**WHAT NEEDS TO BE DONE:** All that should be output is the block of lines below from the line with "queue_ok q' ∧ head" to the line with "assert (∃ ys", both included, exactly as written.

Stored data
^^^^^^^^
(* ===== verification/TcpSafe.v ===== *)
(** The connections of [Tcp]: what the transfers between a socket and a queue
    do, the invariant of a server, and what its operations keep of it. *)
From S2P Require Import Prelude Sockets ByteQueue Tcp TcpHandle.
#[global] Open Scope Z_scope.

(** ** The queues of a connection *)

(** A block has fewer than 2^48 bytes, as many as there are addresses. *)
Definition allocator_ok (malloc : allocator) : Prop :=
  ∀ n block, malloc n = Some block → zlen block = n ∧ n < 2 ^ 48.

(** A queue that holds some bytes; after a resize that shifts them these need
    not be the bytes that were written. *)
Definition queue_ok (q : ByteQueue) : Prop := (∃ xs, content q xs) ∧ capacity q < 2 ^ 48.

Lemma queue_init_ok : queue_ok byte_queue_init.
Proof. split; [exists []; apply content_init|done]. Qed.

Lemma content_unique q xs ys : content q xs → content q ys → xs = ys.
Proof.
  intros Hx Hy. destruct (content_bounds _ _ Hx) as (_ & _ & _ & _ & _ & _ & _ & Hrx).
  destruct (content_bounds _ _ Hy) as (_ & _ & _ & _ & _ & _ & _ & Hry). congruence.
Qed.

(** Fields of the right size are enough. *)
Lemma content_any d h n :
  0 ≤ h → 0 ≤ n → h + n ≤ zlen d → zlen d < 2 ^ 48 → queue_ok (mkByteQueue d h n (zlen d)).
Proof.
  intros Hh Hn Hfit Hmax. destruct (list_split3 d h n) as (pre & xs & post & Hd & Hpre & Hxs & _); [lia..|].
  split; [|done]. exists xs, pre, post. cbn. split_and!; [done|done|done|done|lia].
Qed.

Lemma allocator_malloc_ok malloc : allocator_ok malloc → malloc_ok malloc.
Proof. intros Hm n block _ Hb. by destruct (Hm n block Hb). Qed.

(** Whatever [ensure] has to do, the result is a queue of as many bytes; if no
    bytes are shifted, of the same ones, with the space asked for. *)
Lemma ensure_any malloc q num :
  allocator_ok malloc → queue_ok q → 0 ≤ num < 2 ^ 60 →
  wp (byte_queue_ensure_min_free_space malloc q num) (λ '(q', r),
    queue_ok q' ∧ size q' = size q ∧ (head q = 0 → head q' = 0)).
Proof.
  intros Hm [[xs Hq] Hcap] Hnum. destruct (content_bounds _ _ Hq) as (? & Hs & ? & ? & Hc & _ & Hf & Hrd).
  unfold byte_queue_ensure_min_free_space. fold (byte_queue_free_space q). rewrite Hf.
  rewrite !(u64_small (capacity q - size q)) by lia.
  destruct (Z.ltb_spec (capacity q - size q - head q) num); [|split; [split; [by exists xs|done]|done]].
  rewrite Hrd. destruct (Z.ltb_spec (capacity q - size q) num).
  - rewrite (u64_small (2 * _)), (u64_small (_ - size q)), (u64_small (size q + num)) by lia.
    set (cap := if _ <? _ then _ else _).
    assert (size q + num ≤ cap ∧ capacity q ≤ cap) as [Hc1 Hc2].
    { unfold cap. destruct (Z.ltb_spec (2 * capacity q - size q) num); lia. }
    destruct (malloc cap) as [block|] eqn:Hb; [|split; [split; [by exists xs|done]|done]].
    destruct (Hm _ _ Hb) as [Hlen Hmax]. cbn [mbind outcome_bind].
    assert (∃ d, (if 0 <? size q then wr_range block 0 xs else Ret block) = Ret d ∧ zlen d = cap) as (d & -> & Hd).
    { destruct (0 <? size q); [|by exists block]. pose proof (wr_range_ok block 0 xs ltac:(lia) ltac:(lia)) as Hw.
      rewrite Hw. eexists. split; [done|]. by apply wr_range_inv in Hw as [-> _]. }
    cbn [mbind outcome_bind wp]. split; [|done]. rewrite <- Hd. apply content_any; lia.
  - cbn [mbind outcome_bind]. pose proof (wr_range_ok (data q) 0 xs ltac:(lia) ltac:(lia)) as Hw.
    destruct (wr_range_inv _ _ _ _ Hw) as [Hd _]. rewrite Hw. cbn [mbind outcome_bind wp]. split; [|done].
    rewrite Hc, <- Hd. apply content_any; lia.
Qed.

Lemma ensure_front malloc q xs num :
  allocator_ok malloc → content q xs → head q = 0 → capacity q < 2 ^ 48 → 0 ≤ num < 2 ^ 60 →
  wp (byte_queue_ensure_min_free_space malloc q num) (λ '(q', r),
    content q' xs ∧ capacity q' < 2 ^ 48 ∧ head q' = 0 ∧ (r = true → num ≤ byte_queue_free_space q')).
Proof.
  intros Hm Hq Hh Hcap Hnum.
  pose proof (ensure_ok malloc q xs num Hq (allocator_malloc_ok _ Hm) ltac:(lia) ltac:(lia) (or_introl Hh)) as H1.
  pose proof (ensure_any malloc q num Hm (conj (ex_intro _ xs Hq) Hcap) Hnum) as H2.
  eapply wp_mono; [exact (wp_conj _ _ _ H1 H2)|]. intros [q' r] [(? & ? & _) ([_ ?] & _ & ?)]. by split_and!; auto.
Qed.

(** What has come in is put behind the content. *)
Lemma write_received q p :
  queue_ok q → zlen p ≤ byte_queue_free_space q →
  ∃ d, wr_range (data q) (byte_queue_start_write q) p = Ret d ∧
    let q' := byte_queue_end_write (mkByteQueue d (head q) (size q) (capacity q)) (zlen p) in
    queue_ok q' ∧ head q' = head q ∧ capacity q' = capacity q ∧ size q' = size q + zlen p ∧
    ∀ xs, content q xs → content q' (xs ++ p).
Proof.
  intros [[xs Hq] Hcap] Hp. destruct (content_bounds _ _ Hq) as (? & ? & ? & ? & Hc & _ & Hf & _).
  rewrite Hf in Hp. pose proof (zlen_nonneg p).
  assert (∃ d, wr_range (data q) (byte_queue_start_write q) p = Ret d ∧
    content (byte_queue_end_write (mkByteQueue d (head q) (size q) (capacity q)) (zlen p)) (xs ++ p)) as (d & Hd & Hd').
  { destruct Hq as (pre & post & Hdata & Hh & Hs & _ & ?). rewrite Hdata, !zlen_app in Hc.
    destruct (list_split3 post 0 (zlen p)) as (p0 & p1 & p2 & -> & ->%zlen_0_inv & Hp1 & _); [lia..|].
    unfold byte_queue_start_write. rewrite Hdata. change ([] ++ p1 ++ p2) with (p1 ++ p2).
    rewrite (app_assoc pre), wr_range_app by (rewrite ?zlen_app; lia). eexists. split; [done|].
    exists pre, p2. cbn. rewrite <-!app_assoc, u64_small by lia.
    split_and!; [done|done|rewrite zlen_app; lia| |done]. cbn [app] in Hc. rewrite !zlen_app in *. lia. }
  exists d. split; [done|]. unfold byte_queue_end_write in *. cbv zeta. cbn [data head size capacity] in *.
  rewrite u64_small in Hd' by lia. cbn [byte_queue_end_write head capacity size].
  rewrite u64_small by lia. split_and!; [|done|done|done|].
  - split; [by eexists|done].
  - intros ys Hys. by rewrite (content_unique _ _ _ Hys Hq).
Qed.

(** The bytes that go out are taken off the front. *)
Lemma end_read_ok q n :
  queue_ok q → 0 ≤ n ≤ size q →
  queue_ok (byte_queue_end_read q n) ∧ size (byte_queue_end_read q n) = size q - n ∧
  ∀ xs, content q xs → ∃ ys zs, xs = ys ++ zs ∧ zlen ys = n ∧ content (byte_queue_end_read q n) zs ∧
    rd_range (data q) (byte_queue_start_read q) n = Ret ys.
Proof.
  intros [[xs Hq] Hcap] Hn. destruct (content_bounds _ _ Hq) as (? & ? & ? & ? & Hc & _ & Hf & _).
  assert (∃ ys zs, xs = ys ++ zs ∧ zlen ys = n ∧ content (byte_queue_end_read q n) zs ∧
    rd_range (data q) (byte_queue_start_read q) n = Ret ys) as Hex.
  { destruct Hq as (pre & post & Hdata & Hh & Hs & _ & ?).
    destruct (list_split3 xs 0 n) as (p0 & p1 & p2 & -> & ->%zlen_0_inv & Hp1 & _); [lia..|].
    exists p1, p2. cbn [app] in *. split_and!; [done|done| |].
    - exists (pre ++ p1), post. cbn. rewrite !u64_small by lia. rewrite Hdata, <-!app_assoc.
      rewrite zlen_app in Hs. split_and!; [done|rewrite zlen_app; lia|lia| |done]. rewrite Hdata in Hc. by rewrite <-!app_assoc in Hc.
    - unfold byte_queue_start_read. rewrite Hdata, <-app_assoc. by apply rd_range_app. }
  split_and!.
  - destruct Hex as (ys & zs & _ & _ & Hcon & _). by split; [exists zs|].
  - cbn. by rewrite u64_small by lia.
  - intros ws Hws. by rewrite (content_unique _ _ _ Hws Hq).
Qed.

(** [recv] takes no more than there is room for. *)
Lemma recv_room a room p a' : 0 ≤ room → recv a room = (Some p, a') → zlen p ≤ room ∧ (room = 0 → p = []).
Proof.
  intros Hr. unfold recv. destruct (pieces a) as [|x rest]; [done|]. intros [= <- _].
  split; [unfold zlen; rewrite length_take; lia|by intros ->].
Qed.

Lemma receive_ok malloc q a :
  allocator_ok malloc → queue_ok q →
  wp (move_bytes_from_socket_to_queue malloc q a) (λ '(q', ret, moved),
    queue_ok q' ∧ (ret = -1 ∨ ret = 0 ∨ ret = 1) ∧
    (head q = 0 → ∀ xs, content q xs → head q' = 0 ∧ ∃ got rest, concat (pieces a) = got ++ rest ∧
      content q' (xs ++ got) ∧ (ret = 1 → rest = [] ∧ input_broken a = false) ∧
      moved = if ret =? -1 then None else Some (zlen got))).
Proof.
  intros Hm Hq. unfold move_bytes_from_socket_to_queue. apply wp_bind. unfold byte_queue_used_space.
  eapply wp_mono with (Q := λ '(q', ret), queue_ok q' ∧ (ret = -1 ∨ ret = 0 ∨ ret = 1) ∧
    (head q = 0 → ∀ xs, content q xs → head q' = 0 ∧ ∃ got rest, concat (pieces a) = got ++ rest ∧
      content q' (xs ++ got) ∧ (ret = 1 → rest = [] ∧ input_broken a = false))).
  2:{ intros [q' ret] (Hq' & Hret & Hfront). cbn [wp]. split_and!; [done|done|]. intros Hh xs Hxs.
      destruct (Hfront Hh xs Hxs) as (Hh' & got & rest & Hall & Hc & Hend). split; [done|].
      exists got, rest. split_and!; [done..|]. destruct (content_bounds _ _ Hxs) as (_ & -> & _ & _ & _ & _).
      destruct (content_bounds _ _ Hc) as (_ & -> & _ & _ & _ & _). destruct (ret =? -1); [done|].
      destruct Hq' as [_ Hcap]. destruct (content_bounds _ _ Hc) as (? & ? & ? & ? & _).
      rewrite zlen_app in *. pose proof (zlen_nonneg got). pose proof (zlen_nonneg xs). rewrite u64_small by lia. do 2 f_equal. lia. }
  apply (wp_loop (λ '(q', a'), queue_ok q' ∧ input_broken a' = input_broken a ∧
    (head q = 0 → ∀ xs, content q xs → head q' = 0 ∧ ∃ got, concat (pieces a) = got ++ concat (pieces a') ∧
      content q' (xs ++ got))) (λ '(_, a'), recv_measure a')).
  { split_and!; [done..|]. intros Hh xs Hxs. split; [done|]. exists []. by rewrite app_nil_r. }
  { unfold recv_fuel, recv_measure. lia. }
  intros [q1 a1] (Hq1 & Hbrk & Hfront). unfold receive_step. apply wp_bind.
  pose proof (ensure_any malloc q1 256 Hm Hq1 ltac:(lia)) as Hany.
  destruct (wp_inv _ _ Hany) as ([q2 ok] & Heq & Hq2 & Hs2 & _). rewrite Heq. cbn [wp].
  assert (head q = 0 → ∀ xs, content q xs → head q2 = 0 ∧ ∃ got, concat (pieces a) = got ++ concat (pieces a1) ∧
    content q2 (xs ++ got) ∧ (ok = true → 256 ≤ byte_queue_free_space q2)) as Hfront2.
  { intros Hh xs Hxs. destruct (Hfront Hh xs Hxs) as (Hh1 & got & Hall & Hc).
    pose proof (ensure_front malloc q1 _ 256 Hm Hc Hh1 ltac:(apply Hq1) ltac:(lia)) as Hf. rewrite Heq in Hf.
    destruct Hf as (? & _ & ? & ?). split; [done|]. by exists got. }
  clear Hfront Hany Heq. destruct ok; cbn [negb].
  2:{ cbn [wp break]. split_and!; [done|by left|]. intros Hh xs Hxs. destruct (Hfront2 Hh xs Hxs) as (? & got & ? & ? & _).
      split; [done|]. by exists got, (concat (pieces a1)). }
  assert (0 ≤ byte_queue_free_space q2) as Hroom.
  { destruct Hq2 as [[ys Hys] _]. destruct (content_bounds _ _ Hys) as (? & ? & ? & ? & ? & ? & -> & _). lia. }
  destruct (recv a1 (byte_queue_free_space q2)) as [[p|] a2] eqn:Hrecv.
  - destruct (recv_room _ _ _ _ Hroom Hrecv) as [Hfit Hnone].
    destruct (Z.eqb_spec (zlen p) 0) as [Hz|Hz].
    + cbn [wp break]. split_and!; [done|by right; left|]. intros Hh xs Hxs. destruct (Hfront2 Hh xs Hxs) as (? & got & ? & ? & _).
      split; [done|]. by exists got, (concat (pieces a1)).
    + assert (byte_queue_free_space q2 ≠ 0) as Hpos by (intros Hx; rewrite (Hnone Hx) in Hz; done).
      destruct (recv_ok a1 (byte_queue_free_space q2) p a2 ltac:(lia) Hrecv) as (_ & Hsplit & Hb2 & Hmeas).
      destruct (write_received q2 p Hq2 Hfit) as (d & -> & Hq3 & Hh3 & _ & _ & Hc3). cbn [mbind outcome_bind wp continue].
      split; [|done]. split_and!; [done|by rewrite Hb2|]. intros Hh xs Hxs.
      destruct (Hfront2 Hh xs Hxs) as (Hh2 & got & Hall & Hc & _). split; [by rewrite Hh3|].
      exists (got ++ p). rewrite Hall, Hsplit, !app_assoc. split; [done|by apply Hc3].
  - unfold recv in Hrecv. destruct (pieces a1) eqn:Hp; [|done]. simplify_eq. cbn [wp break]. split_and!; [done| |].
    + destruct (input_broken a2); auto.
    + intros Hh xs Hxs. destruct (Hfront2 Hh xs Hxs) as (? & got & Hall & ? & _). split; [done|].
      exists got, []. split_and!; [by rewrite Hall, ?Hp|done|]. rewrite Hbrk. destruct (input_broken a); [done|by intros _].
Qed.

Lemma transmit_ok q d :
  queue_ok q →
  wp (move_bytes_from_queue_to_socket q d) (λ '(q', sent, ok),
    queue_ok q' ∧ ∀ xs, content q xs → ∃ rest, xs = sent ++ rest ∧ content q' rest).
Proof.
  intros Hq. unfold move_bytes_from_queue_to_socket.
  apply (wp_loop (λ '(q', _, d', sent), queue_ok q' ∧
    ∀ xs, content q xs → ∃ rest, xs = sent ++ rest ∧ content q' rest) (λ '(_, _, d', _), length (takes d'))).
  { split; [done|]. intros xs Hxs. by exists xs. }
  { lia. }
  intros [[[q1 z] d1] sent] [Hq1 Hc]. unfold transmit_step, byte_queue_used_space.
  destruct (Z.ltb_spec 0 (size q1)) as [Hpos|]; cbn [negb]; [|by cbn [wp break]].
  destruct (takes d1) as [|n rest]; [by cbn [wp break]|].
  set (k := Z.min _ _). destruct (end_read_ok q1 k Hq1 ltac:(lia)) as (Hq2 & _ & Hread).
  assert (∀ xs, content q xs → ∃ ys rest, xs = (sent ++ ys) ++ rest ∧ zlen ys = k ∧
    content (byte_queue_end_read q1 k) rest ∧ rd_range (data q1) (byte_queue_start_read q1) k = Ret ys) as Hc2.
  { intros xs Hxs. destruct (Hc xs Hxs) as (ws & -> & Hws). destruct (Hread ws Hws) as (ys & zs & -> & ? & ? & ?).
    exists ys, zs. split_and!; [by rewrite <-app_assoc|done..]. }
  destruct (Z.eqb_spec k 0) as [Hk|Hk].
  - destruct (z + 1 =? 10); cbn [wp break continue]; [by split|]. split; [|cbn; lia]. split; [done|].
    intros xs Hxs. destruct (Hc2 xs Hxs) as (ys & zs & -> & Hys & Hcz & _). rewrite Hk in Hys.
    apply zlen_0_inv in Hys as ->. exists zs. by rewrite app_nil_r.
  - destruct Hq1 as [[ws Hws] _]. destruct (Hread ws Hws) as (ys & zs & _ & _ & _ & Hrd). rewrite Hrd.
    cbn [mbind outcome_bind wp continue]. split; [|cbn; lia]. split; [done|].
    intros xs Hxs. destruct (Hc2 xs Hxs) as (ys' & zs' & -> & _ & Hcz & Hrd').
    rewrite Hrd in Hrd'. injection Hrd' as <-. by exists zs'.
Qed.

(** A write of the program, where the bytes in the queue need not be shifted. *)
Lemma put_ok malloc q bytes :
  allocator_ok malloc → queue_ok q → zlen bytes < 2 ^ 60 → no_shifted_resize q (zlen bytes) →
  wp (put malloc q bytes) (λ '(q', ok), (if ok : bool then queue_ok q'
      else ∃ q1, byte_queue_ensure_min_free_space malloc q (zlen bytes) = Ret (q1, false)) ∧
    ∀ xs, content q xs → content q' (if ok : bool then xs ++ bytes else xs)).
Proof.
  intros Hm [[xs Hq] Hcap] Hlen Hshift. pose proof (zlen_nonneg bytes). unfold put. apply wp_bind.
  pose proof (ensure_ok malloc q xs (zlen bytes) Hq (allocator_malloc_ok _ Hm) ltac:(lia) ltac:(lia) Hshift) as H1.
  pose proof (ensure_any malloc q (zlen bytes) Hm (conj (ex_intro _ xs Hq) Hcap) ltac:(lia)) as H2.
  destruct (wp_inv _ _ (wp_conj _ _ _ H1 H2)) as ([q' ok] & Heq & (Hq' & Htrue & _) & ([_ Hcap'] & _)).
  rewrite Heq. cbn [wp]. destruct ok; cbn [negb].
  - destruct (write_received q' bytes) as (d & -> & Hq2 & _ & _ & _ & Hc2); [split; [by exists xs|done]|by apply Htrue|].
    cbn [mbind outcome_bind wp]. split; [done|]. intros ys Hys. rewrite (content_unique _ _ _ Hys Hq). by apply Hc2.
  - cbn [wp]. split; [by exists q'|]. intros ys Hys. by rewrite (content_unique _ _ _ Hys Hq).
Qed.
^^^^^^^^
**WRITTEN RESPONSE:**
    queue_ok q' ∧ head q' = head q ∧ capacity q' = capacity q ∧ size q' = size q + zlen p ∧
    ∀ xs, content q xs → content q' (xs ++ p).
Proof.
  intros [[xs Hq] Hcap] Hp. destruct (content_bounds _ _ Hq) as (? & ? & ? & ? & Hc & _ & Hf & _).
  rewrite Hf in Hp. pose proof (zlen_nonneg p).
  assert (∃ d, wr_range (data q) (byte_queue_start_write q) p = Ret d ∧
    content (byte_queue_end_write (mkByteQueue d (head q) (size q) (capacity q)) (zlen p)) (xs ++ p)) as (d & Hd & Hd').
  { destruct Hq as (pre & post & Hdata & Hh & Hs & _ & ?). rewrite Hdata, !zlen_app in Hc.
    destruct (list_split3 post 0 (zlen p)) as (p0 & p1 & p2 & -> & ->%zlen_0_inv & Hp1 & _); [lia..|].
    unfold byte_queue_start_write. rewrite Hdata. change ([] ++ p1 ++ p2) with (p1 ++ p2).
    rewrite (app_assoc pre), wr_range_app by (rewrite ?zlen_app; lia). eexists. split; [done|].
    exists pre, p2. cbn. rewrite <-!app_assoc, u64_small by lia.
    split_and!; [done|done|rewrite zlen_app; lia| |done]. cbn [app] in Hc. rewrite !zlen_app in *. lia. }
  exists d. split; [done|]. unfold byte_queue_end_write in *. cbv zeta. cbn [data head size capacity] in *.
  rewrite u64_small in Hd' by lia. cbn [byte_queue_end_write head capacity size].
  rewrite u64_small by lia. split_and!; [|done|done|done|].
  - split; [by eexists|done].
  - intros ys Hys. by rewrite (content_unique _ _ _ Hys Hq).
Qed.

(** The bytes that go out are taken off the front. *)
Lemma end_read_ok q n :
  queue_ok q → 0 ≤ n ≤ size q →
  queue_ok (byte_queue_end_read q n) ∧ size (byte_queue_end_read q n) = size q - n ∧
  ∀ xs, content q xs → ∃ ys zs, xs = ys ++ zs ∧ zlen ys = n ∧ content (byte_queue_end_read q n) zs ∧
    rd_range (data q) (byte_queue_start_read q) n = Ret ys.
Proof.
  intros [[xs Hq] Hcap] Hn. destruct (content_bounds _ _ Hq) as (? & ? & ? & ? & Hc & _ & Hf & _).
  assert (∃ ys zs, xs = ys ++ zs ∧ zlen ys = n ∧ content (byte_queue_end_read q n) zs ∧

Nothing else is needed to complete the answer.